The speaker said that the Socialist Equality Parties around the world, affiliated to the International Committee of the Fourth International, had taken the lead in building rank-and-file committees to fight the unsafe COVID-19 responses of governments and the unions. He presented the meeting with a PowerPoint overview of the work being conducted by the SEP-led educators’ rank-and-file committees in the US, Europe and Australia.

Aravinda urged participants to form rank-and-file committees in schools, universities and other educational institutions, to unite all workers in a common struggle for their democratic rights. The SCTSP was established to unify educators’ struggles with other sections of the working class in Sri Lanka and internationally.

During the discussion, a doctor from a hospital in Kandy, and a member of the Health Workers Action Committee, addressed the meeting. Pointing to the growing wave of action by Sri Lankan healthcare workers, he said: “These struggles will be a great stimulus to workers in the field of education to advance their fight. This action committee of educators will play a crucial role in directing such struggles towards a socialist program.”

Ashoka, a teacher from a school in Nikaweratiya, about 120 km from Colombo, told the meeting that experiences at his school showed the necessity for action committees. His school became unsafe in November, after a student was identified as a close contact of a COVID-19 patient. While other students did not attend the school, the government failed to take the necessary healthcare measures.

Ashoka said that teachers at the school discussed the situation, were concerned about coming to work, and decided to take sick leave. “We needed a program, though, to take our fight forward. We had to decide independently what we would do, because the union did not intervene at all,” he said.

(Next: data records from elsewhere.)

(** The instructions whose exceptions leave the CPU unchanged: all but
    store-exclusives and structure loads. *)
Definition precise {ST : SimdTypes} (i : Insn) : bool :=
  match i with
  | Exclusive _ load _ _ _ _ _ => load
  | Simd (SimdMem (VMulti load _ _ _ _ _ _ _)) => negb load
  | Simd (SimdMem (VSingle load _ _ _ _ repl _ _ _)) => negb load && negb repl
  | _ => true
  end.

Section precise.
Context {M : Type} `{Memory M} {ST : SimdTypes} {SD : SimdDecode} {SE : SimdExec}.

Abbreviation same_cpu := (cpu_rel (M:=M) eq).

#[local] Instance cpu_rel_trans' : Transitive same_cpu.
Proof. intros s1 s2 s3. unfold cpu_rel. congruence. Qed.

Lemma exec_mem_precise i :
  precise (Simd (SimdMem i)) = true -> clean same_cpu (exec_mem (M:=M) i).
Proof.
  intros Hp. unfold exec_mem.
  apply (clean_bind_frames _); [destruct i; frame|intros _].
  destruct i; cbn [precise] in Hp.
  - unfold exec_vreg, write_back. cleanly.
  - cleanly.
  - unfold exec_vpair. cleanly.
  - destruct load; [done|]. unfold exec_multi, multi_elem, post_index. cleanly.
  - destruct load, repl; try done. unfold exec_single, single_elem, post_index. cleanly.
Qed.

An SCTPS member spoke with the teachers and an initial report was published on the World Socialist Web Site. The SEP action committee’s intervention, Ashoka said, laid the foundations to form a safety committee at the school.

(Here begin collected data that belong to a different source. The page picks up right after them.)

Lemma insert_all_spec h dst l m :
  um_ok m -> StronglySorted apart l ->
  Forall (fun p => 0 <= dst + p.1 /\ 0 < reg_len p.2 /\ dst + p.1 + reg_len p.2 < 2 ^ 64 /\
    region_ok p.2 /\ hole (um_regions m) (dst + p.1) (dst + p.1 + reg_len p.2)) l ->
  um_ok (insert_all dst l m) /\
  forall a, view h (insert_all dst l m) a =
    match cover_list l (a - dst) with
    | Some (d, r) => Some (reg_cell h r (a - dst - d))
    | None => view h m a
    end.
Proof.
  intros Hok Hs. revert m Hok. induction Hs as [|[d r] l Hs IH Hap]; intros m Hok Hall; [done|].
  apply Forall_cons in Hall as [(Hd & Hl & He & Hr & Hh) Hall]. cbn [fst snd] in *.
  destruct (insert_spec h (dst + d) r m) as [Hok1 Hv1]; [done..|].
  set (m1 := set_regions (bt_insert (dst + d) r) m) in *.
  destruct (IH m1 Hok1) as [Hok2 Hv2].
  { apply list.Forall_forall. intros [d' r'] Hin. rewrite list.Forall_forall in Hall, Hap.
    destruct (Hall _ Hin) as (Hd' & Hl' & He' & Hr' & Hh'). split_and!; try done.
    specialize (Hap _ Hin). unfold apart in Hap. cbn [fst snd] in *.
    apply (hole_view h); [done|]. intros a Ha. rewrite Hv1.
    destruct (in_range (dst + d) _ a) eqn:Ea; [apply in_range_spec in Ea; lia|].
    by apply (proj1 (hole_view_iff h m _ _ Hok) Hh'). }
  split; [done|]. intros a. change (insert_all dst ((d, r) :: l) m) with (insert_all dst l m1).
  rewrite Hv2, Hv1. cbn [cover_list].
  assert (in_range (dst + d) (dst + d + reg_len r) a = in_range d (d + reg_len r) (a - dst)) as ->.
  { unfold in_range. f_equal; lia. }
  destruct (in_range d (d + reg_len r) (a - dst)) eqn:Ea; [|done].
  destruct (cover_list l (a - dst)) as [[d' r']|] eqn:Ec; [|do 2 f_equal; lia].
  exfalso. apply in_range_spec in Ea. clear -Ec Ea Hap Hl.
  induction l as [|[d2 r2] l IHl]; [done|]. cbn [cover_list] in Ec.
  apply Forall_cons in Hap as [Hap Hap']. unfold apart in Hap. cbn [fst snd] in Hap.
  destruct (in_range d2 _ _) eqn:E2; [apply in_range_spec in E2; lia|]. by apply IHl.
Qed.

Lemma sorted_apart rs : regs_ok rs -> StronglySorted apart rs.
Proof.
  intros Hok. pose proof (ok_sorted _ Hok) as Hs.
  assert (forall p, p ∈ rs -> p ∈ rs) as Hin by done.
  revert Hin Hs. generalize rs at 1 3 4. intros l Hin Hs.
  induction Hs as [|[b r] l Hs IH Hall]; [constructor|].
  constructor; [apply IH; intros p Hp; apply Hin; by right|].
  rewrite list.Forall_forall in *. intros [b' r'] Hp. specialize (Hall _ Hp). unfold apart.
  cbn [fst snd] in *. eapply (ok_disjoint _ Hok); [..|exact Hall];
    (apply bt_get_elem; [apply (ok_sorted _ Hok)|apply Hin]); [by left|by right].
Qed.

Lemma StronglySorted_sub {A} (S : relation A) (P : A -> Prop) `{!forall x, Decision (P x)} l :
  StronglySorted S l -> StronglySorted S (filter P l).
Proof.
  induction 1 as [|x l Hs IH Hall]; [constructor|]. rewrite filter_cons.
  case_decide; [|done]. constructor; [done|]. rewrite list.Forall_forall in *.
  intros y [_ Hy]%list_elem_of_filter. auto.
Qed.

Lemma StronglySorted_shift old l :
  StronglySorted apart l -> StronglySorted apart (map (fun '(k, r) => (k - old, r)) l).
Proof.
  induction 1 as [|[k r] l Hs IH Hall]; [constructor|]. cbn [map]. constructor; [done|].
  rewrite list.Forall_forall in *. intros p Hp. apply list_elem_of_fmap in Hp as ([k' r'] & -> & Hin).
  specialize (Hall _ Hin). unfold apart in *. cbn [fst snd] in *. lia.
Qed.

Lemma cover_list_shift old l o :
  cover_list (map (fun '(k, r) => (k - old, r)) l) o =
    (fun p => (p.1 - old, p.2)) <$> cover_list l (o + old).
Proof.
  induction l as [|[k r] l IH]; [done|]. cbn [map cover_list].
  assert (in_range (k - old) (k - old + reg_len r) o = in_range k (k + reg_len r) (o + old)) as ->.
  { unfold in_range. f_equal; lia. }
  by destruct (in_range _ _ _).
Qed.

(** What the entries of a range with boundaries at its ends cover. *)
Lemma cover_range rs old e a :
  regs_ok rs -> boundary old rs -> boundary e rs -> old <= a < e ->
  match cover_list (bt_range old e rs) a with
  | Some (b, r) => covers rs a b r
  | None => forall b r, ~ covers rs a b r
  end.
Proof.
  intros Hok Hb1 Hb2 Ha.
  assert (forall l, (forall p, p ∈ l -> p ∈ bt_range old e rs) ->
    match cover_list l a with
    | Some (b, r) => covers rs a b r
    | None => forall b r, (b, r) ∈ l -> ~ covers rs a b r
    end) as Hgen.
  { intros l Hl. induction l as [|[b r] l IH]; cbn [cover_list].
    - intros b r Hin. by apply elem_of_nil in Hin.
    - destruct (in_range b (b + reg_len r) a) eqn:E.
      + apply in_range_spec in E. split; [|done]. apply bt_get_elem; [apply (ok_sorted _ Hok)|].
        assert ((b, r) ∈ bt_range old e rs) as [_ Hin]%list_elem_of_filter; [|done].
        apply Hl. by left.
      + specialize (IH (fun p Hp => Hl p (list_elem_of_further _ _ _ Hp))).
        destruct (cover_list l a) as [[b' r']|]; [done|]. intros b' r' Hin.
        apply elem_of_cons in Hin as [[= -> ->]|Hin]; [|by apply IH].
        intros [_ Hc]. apply in_range_spec in Hc. congruence. }
  specialize (Hgen (bt_range old e rs) ltac:(done)).
  destruct (cover_list (bt_range old e rs) a) as [[b r]|]; [done|].
  intros b r Hc. apply (Hgen b r); [|done]. apply list_elem_of_filter.
  split; [|apply bt_get_elem; [apply (ok_sorted _ Hok)|by destruct Hc]].
  by apply (covers_in_range _ _ _ _ _ _ Hb1 Hb2 Hc).
Qed.

Lemma split_both_spec h start e m :
  um_ok m ->
  let m' := split_at e (split_at start m) in
  um_ok m' /\ boundary start (um_regions m') /\ boundary e (um_regions m') /\
  forall a, view h m' a = view h m a.
Proof.
  intros Hok m'. pose proof (split_at_ok start _ Hok) as Hok1.
  split; [by apply split_at_ok|].
  split; [apply split_at_keeps_boundary; [done|by apply split_at_boundary]|].
  split; [by apply split_at_boundary|]. intros a. unfold m'. by rewrite !split_at_view by done.
Qed.

(** Taking the entries of a range out of the map. *)
Lemma take_range_spec h start e m :
  um_ok m -> boundary start (um_regions m) -> boundary e (um_regions m) ->
  let m' := set_regions (bt_remove_keys (map fst (bt_range start e (um_regions m)))) m in
  um_ok m' /\
  forall a, view h m' a = if in_range start e a then None else view h m a.
Proof.
  intros Hok Hbs Hbe m'.
  destruct (bt_remove_range start e (um_regions m) (ok_sorted _ Hok)) as [Hs Hget].
  assert (um_ok m') as Hok'.
  { eapply regs_ok_sub; [exact Hok|exact Hs|]. intros b r Hg. cbv zeta in Hget.
    unfold m' in Hg. rewrite set_regions_get in Hg. rewrite Hget in Hg. by destruct (_ && _). }
  assert (forall a b r, covers (um_regions m') a b r <->
    covers (um_regions m) a b r /\ ~ start <= a < e) as Hc.
  { intros a b r. unfold covers at 1, m'. rewrite set_regions_get, Hget.
    fold (in_range start e b). split.
    - intros [Hg Ha]. destruct (in_range start e b) eqn:Eb; [done|].
      assert (covers (um_regions m) a b r) as Hc by (by split). split; [done|].
      rewrite (covers_in_range _ _ _ _ _ _ Hbs Hbe Hc), <- in_range_spec, Eb. done.
    - intros [Hc Hn]. rewrite (covers_in_range _ _ _ _ _ _ Hbs Hbe Hc), <- in_range_spec in Hn.
      destruct Hc. split; [|done]. by destruct (in_range start e b). }
  split; [done|]. intros a. destruct (in_range start e a) eqn:Ea.
  - apply in_range_spec in Ea. apply view_none; [done|]. intros b r [_ Hn]%Hc. done.
  - apply view_transfer; [done..| |].
    + intros b r Hcc. exists b, r. split; [|done]. apply Hc. split; [done|].
      rewrite <- in_range_spec, Ea. done.
    + intros b r [Hcc _]%Hc. by exists b, r.
Qed.

(** The entries of a range, moved by [dst - old], fill a hole at [dst]. *)
Lemma moved_regions_ok rs old len dst :
  regs_ok rs -> boundary (old + len) rs -> 0 <= dst -> dst + len < 2 ^ 64 ->
  let l := map (fun '(k, r) => (k - old, r)) (bt_range old (old + len) rs) in
  StronglySorted apart l /\
  Forall (fun p => 0 <= p.1 /\ 0 < reg_len p.2 /\ p.1 + reg_len p.2 <= len /\ region_ok p.2) l.
Proof.
  intros Hok Hb Hd He l. split.
  - apply StronglySorted_shift, StronglySorted_sub. by apply sorted_apart.
  - apply list.Forall_forall. intros p Hp. apply list_elem_of_fmap in Hp as ([k r] & -> & Hin).
    apply list_elem_of_filter in Hin as [Hr Hin]. cbn [fst snd] in *.
    assert (bt_get k rs = Some r) as Hg by (apply bt_get_elem; [apply (ok_sorted _ Hok)|done]).
    destruct (ok_region _ Hok _ _ Hg) as (?&?&?&?). specialize (Hb k r Hg ltac:(lia)).
    split_and!; done || lia.
Qed.

Lemma remap_regs h old len dst m :
  um_ok m -> 0 <= dst -> 0 <= len -> dst + len < 2 ^ 64 ->
  um_ok (remap old len dst m) /\
  forall a, view h (remap old len dst m) a =
    if in_range dst (dst + len) a then view h m (old + (a - dst))
    else if in_range old (old + len) a then None else view h m a.
Proof.
  intros Hok Hd Hl He. unfold remap. cbv zeta.
  set (m0 := touch dst _ (touch old _ m)).
  assert (um_regions m0 = um_regions m) as Em0 by (unfold m0; by rewrite !touch_regions).
  assert (um_ok m0) as Hok0 by (by eapply um_ok_regions).
  destruct (split_both_spec h old (old + len) m0 Hok0) as (Hok2 & Hb1 & Hb2 & Hv2).
  set (m2 := split_at (old + len) (split_at old m0)) in *.
  destruct (take_range_spec h old (old + len) m2 Hok2 Hb1 Hb2) as [Hok3 Hv3].
  set (m3 := set_regions _ m2) in *.
  destruct (unmap_spec h dst (dst + len) m3 Hok3) as [Hok4 Hv4].
  set (m4 := unmap dst (dst + len) m3) in *.
  destruct (moved_regions_ok (um_regions m2) old len dst Hok2 Hb2 Hd He) as [Hs Hall].
  set (l := map (fun '(k, r) => (k - old, r)) (bt_range old (old + len) (um_regions m2))) in *.
  destruct (insert_all_spec h dst l m4 Hok4 Hs) as [Hok5 Hv5].
  { eapply Forall_impl; [exact Hall|]. intros [d r] (H1 & H2 & H3 & H4). cbn [fst snd] in *.
    split_and!; try done; try lia. apply (hole_view h); [done|]. intros a Ha. rewrite Hv4.
    by rewrite (proj2 (in_range_spec _ _ _)) by lia. }
  split; [done|]. intros a. fold (insert_all dst l m4). rewrite Hv5.
  assert (view h m2 (old + (a - dst)) = view h m (old + (a - dst))) as Hvm.
  { rewrite Hv2. by apply view_regions. }
  destruct (in_range dst (dst + len) a) eqn:Ea.
  - apply in_range_spec in Ea. rewrite <- Hvm. unfold l. rewrite cover_list_shift.
    pose proof (cover_range (um_regions m2) old (old + len) (a - dst + old) Hok2 Hb1 Hb2 ltac:(lia)) as Hc.
    destruct (cover_list _ (a - dst + old)) as [[b r]|]; cbn [fmap option_fmap option_map fst snd].
    + rewrite (view_covers h m2 (old + (a - dst)) b r); [|done|].
      * do 2 f_equal. lia. * by replace (old + (a - dst)) with (a - dst + old) by lia.
    + rewrite Hv4, (proj2 (in_range_spec _ _ _)) by lia. symmetry. apply view_none; [done|].
      by replace (old + (a - dst)) with (a - dst + old) by lia.
  - assert (cover_list l (a - dst) = None) as ->.
    { clear -Hall Ea. induction Hall as [|[d r] l (H1 & H2 & H3 & _) Hall IH]; [done|].
      cbn [cover_list fst snd] in *. destruct (in_range d _ _) eqn:E; [|done].
      apply in_range_spec in E. assert (in_range dst (dst + len) a = true); [|congruence].
      apply in_range_spec. lia. }
    rewrite Hv4, Ea, Hv3. destruct (in_range old (old + len) a); [done|]. rewrite Hv2.
    by apply view_regions.
Qed.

Lakmal, an advanced level teacher at a school in Homagama, a Colombo suburb, contributed to the discussion. He said that government claims that schools were being opened in order to advance students’ education was false. 

“The government is using the capitalist media to propagate this lie. They don’t care about the welfare of students. They want to forcibly impose on people a ‘new normal’ in the midst of the pandemic and keeping schools open is part of that,” he said. “We must oppose putting the lives of our students in danger.”

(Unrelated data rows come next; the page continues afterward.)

(* ===== verification/CodeWatch.v ===== *)
(** * The watch of code pages is sound (theorems about UserMemory)

    The JIT keeps translations of pages it has put under watch, until the page
    is reported dirty.  The operations of an address space are the steps of a
    transition system; along any sequence of steps, a page that is still
    watched shows what it showed at the start, at every address of private
    memory, and a page that stopped being watched has been reported. *)

From Stdlib Require Import ZArith Lia Bool String.
From stdpp Require Import base gmap list numbers relations.
From S2P Require Import Prelude Bits State Decode DecodeWf Memory Vreg Exec ExecWf ExecFrame BTree Region UserMemory AddressSpace Mappings UserAccess.
Local Open Scope Z_scope.
Local Open Scope vetro_scope.

Definition page_of (a : Z) : Z := Z.shiftr a 12.

Lemma page_of_mono a b : a <= b -> page_of a <= page_of b.
Proof. intros. unfold page_of. rewrite !Z.shiftr_div_pow2 by lia. apply Z.div_le_mono; lia. Qed.

(** ** What [touch] removes and reports *)

Lemma touch_page_spec m p q :
  (q ∈ um_watched (touch_page m p) <-> q ∈ um_watched m /\ q <> p) /\
  (q ∈ um_dirty (touch_page m p) <-> q ∈ um_dirty m \/ (q = p /\ q ∈ um_watched m)).
Proof.
  unfold touch_page. case_decide as Hp; cbn.
  - rewrite elem_of_difference, elem_of_singleton, elem_of_app, list_elem_of_singleton.
    split; [done|]. split; [intros [?| ->]; auto|tauto].
  - split; [|split; [by left|by intros [?|[-> ?]]]]. split; [|by intros [? _]].
    intros Hq. split; [done|]. by intros ->.
Qed.

Lemma fold_touch_page l m q :
  (q ∈ um_watched (fold_left touch_page l m) <-> q ∈ um_watched m /\ q ∉ l) /\
  (q ∈ um_dirty (fold_left touch_page l m) <-> q ∈ um_dirty m \/ (q ∈ l /\ q ∈ um_watched m)).
Proof.
  revert m. induction l as [|p l IH]; intros m; cbn [fold_left]; [rewrite elem_of_nil; tauto|].
  destruct (IH (touch_page m p)) as [-> ->]. destruct (touch_page_spec m p q) as [-> ->].
  rewrite elem_of_cons. destruct (decide (q = p)); tauto.
Qed.

(** The loop over the watched pages that fall in the range. *)
Lemma fold_remove l m q :
  let f := fun m p => m <| um_watched ::= fun w => w ∖ {[p]} |> <| um_dirty ::= fun d => d ++ [p] |> in
  (q ∈ um_watched (fold_left f l m) <-> q ∈ um_watched m /\ q ∉ l) /\
  (q ∈ um_dirty (fold_left f l m) <-> q ∈ um_dirty m \/ q ∈ l).
Proof.
  intros f. revert m. induction l as [|p l IH]; intros m; cbn [fold_left]; [rewrite elem_of_nil; tauto|].
  destruct (IH (f m p)) as [-> ->]. cbn.
  rewrite elem_of_app, elem_of_cons, list_elem_of_singleton, elem_of_difference, elem_of_singleton.
  tauto.
Qed.

Lemma touch_spec s e m q :
  s < e ->
  (q ∈ um_watched (touch s e m) <-> q ∈ um_watched m /\ ~ page_of s <= q <= page_of (e - 1)) /\
  (q ∈ um_dirty (touch s e m) <->
     q ∈ um_dirty m \/ (q ∈ um_watched m /\ page_of s <= q <= page_of (e - 1))).
Proof.
  intros Hse. unfold touch. destruct (bool_decide_reflect (um_watched m = ∅)) as [Hw|Hw]; cbn [orb].
  { rewrite Hw. pose proof (not_elem_of_empty (C:=gset Z) q). tauto. }
  destruct (Z.leb_spec e s); [lia|].
  fold (page_of s). fold (page_of (e - 1)). destruct (_ <? 64).
  - destruct (fold_touch_page (seqZ (page_of s) (page_of (e - 1) - page_of s + 1)) m q) as [-> ->].
    rewrite elem_of_seqZ. intuition lia.
  - set (l := filter _ _). destruct (fold_remove l m q) as [-> ->].
    unfold l. rewrite list_elem_of_filter, elem_of_elements. intuition.
Qed.

Lemma touch_empty s e m : e <= s -> touch s e m = m.
Proof.
  intros. unfold touch. destruct (bool_decide _); [done|]. by destruct (Z.leb_spec e s); [|lia].
Qed.

(** Pages are reported when they stop being watched, and touching is the only
    way to stop being watched. *)
Record reports (m m' : UserMemory) : Prop := {
  rep_watched : forall q, q ∈ um_watched m' -> q ∈ um_watched m;
  rep_dirty : forall q, q ∈ um_watched m -> q ∈ um_watched m' \/ q ∈ um_dirty m';
  rep_keep : forall q, q ∈ um_dirty m -> q ∈ um_dirty m';
}.

#[export] Instance reports_preorder : PreOrder reports.
Proof.
  split.
  - intros m. constructor; auto.
  - intros m1 m2 m3 H1 H2. constructor.
    + intros q Hq. by apply H1, H2.
    + intros q Hq. destruct (rep_dirty _ _ H1 q Hq) as [Hw|Hd]; [by apply H2|right; by apply H2].
    + intros q Hq. by apply H2, H1.
Qed.

Lemma touch_reports s e m : reports m (touch s e m).
Proof.
  destruct (Z.lt_ge_cases s e) as [Hlt|Hge]; [|rewrite touch_empty by done; reflexivity].
  constructor; intros q Hq; destruct (touch_spec s e m q Hlt) as [Hw Hd].
  - by apply Hw in Hq as [? _].
  - rewrite Hw, Hd. destruct (decide (page_of s <= q <= page_of (e - 1))); tauto.
  - rewrite Hd. by left.
Qed.

(** No address of a page still watched is in the range touched. *)
Lemma touch_range s e m a : page_of a ∈ um_watched (touch s e m) -> ~ s <= a < e.
Proof.
  intros Hp Ha. assert (s < e) as Hlt by lia.
  destruct (touch_spec s e m (page_of a) Hlt) as [Hw _]. apply Hw in Hp as [_ Hn]. apply Hn.
  split; apply page_of_mono; lia.
Qed.

(** Operations on the regions leave the watch alone. *)
Definition same_watch (m m' : UserMemory) : Prop :=
  um_watched m' = um_watched m /\ um_dirty m' = um_dirty m.

#[export] Instance same_watch_preorder : PreOrder same_watch.
Proof. split; [done|]. intros m1 m2 m3 [H1 H2] [H3 H4]. split; congruence. Qed.

Lemma set_regions_watch f m : same_watch m (set_regions f m).
Proof. done. Qed.

Lemma split_at_watch x m : same_watch m (split_at x m).
Proof.
  unfold split_at. destruct (bt_below _ _) as [[b r]|]; [|reflexivity].
  destruct (_ || _); [reflexivity|]. by destruct (split_off _ _).
Qed.

Lemma fold_insert_watch (f : Z * Region -> UserMemory -> UserMemory) l m :
  (forall p m, same_watch m (f p m)) -> same_watch m (fold_left (fun m p => f p m) l m).
Proof.
  intros Hf. revert m. induction l as [|p l IH]; intros m; cbn [fold_left]; [reflexivity|].
  etransitivity; [apply (Hf p)|apply IH].
Qed.

Lemma same_watch_reports m m' : same_watch m m' -> reports m m'.
Proof. intros [Hw Hd]. constructor; intros q; rewrite ?Hw, ?Hd; auto. Qed.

Adding to the discussion, Sampath, an education professional, said, “There is opposition among teachers to what could become a powerful force, under proper guidance, to the fight against the reopening of schools.” There were many political and professional issues confronting teachers, he said, and expressed the hope that the building of action committees throughout the education sector would strengthen their struggle.

Nilwala, a retired teacher, congratulated the action committee for organising the online discussion and asked how Sri Lankan educators could be convinced that they needed action committees.

Answering her question, Aravinda said the crucial task was to make the analysis of the WSWS and its educators’ newsletters the most widely read publications among education workers. The action committee should be in the forefront of providing political guidance in the formation of such committees and be sensitive to the issues facing educators, he added.

Aravinda concluded the discussion by inviting all the participants to join the SEP and its action committees and become part of the fight for socialism.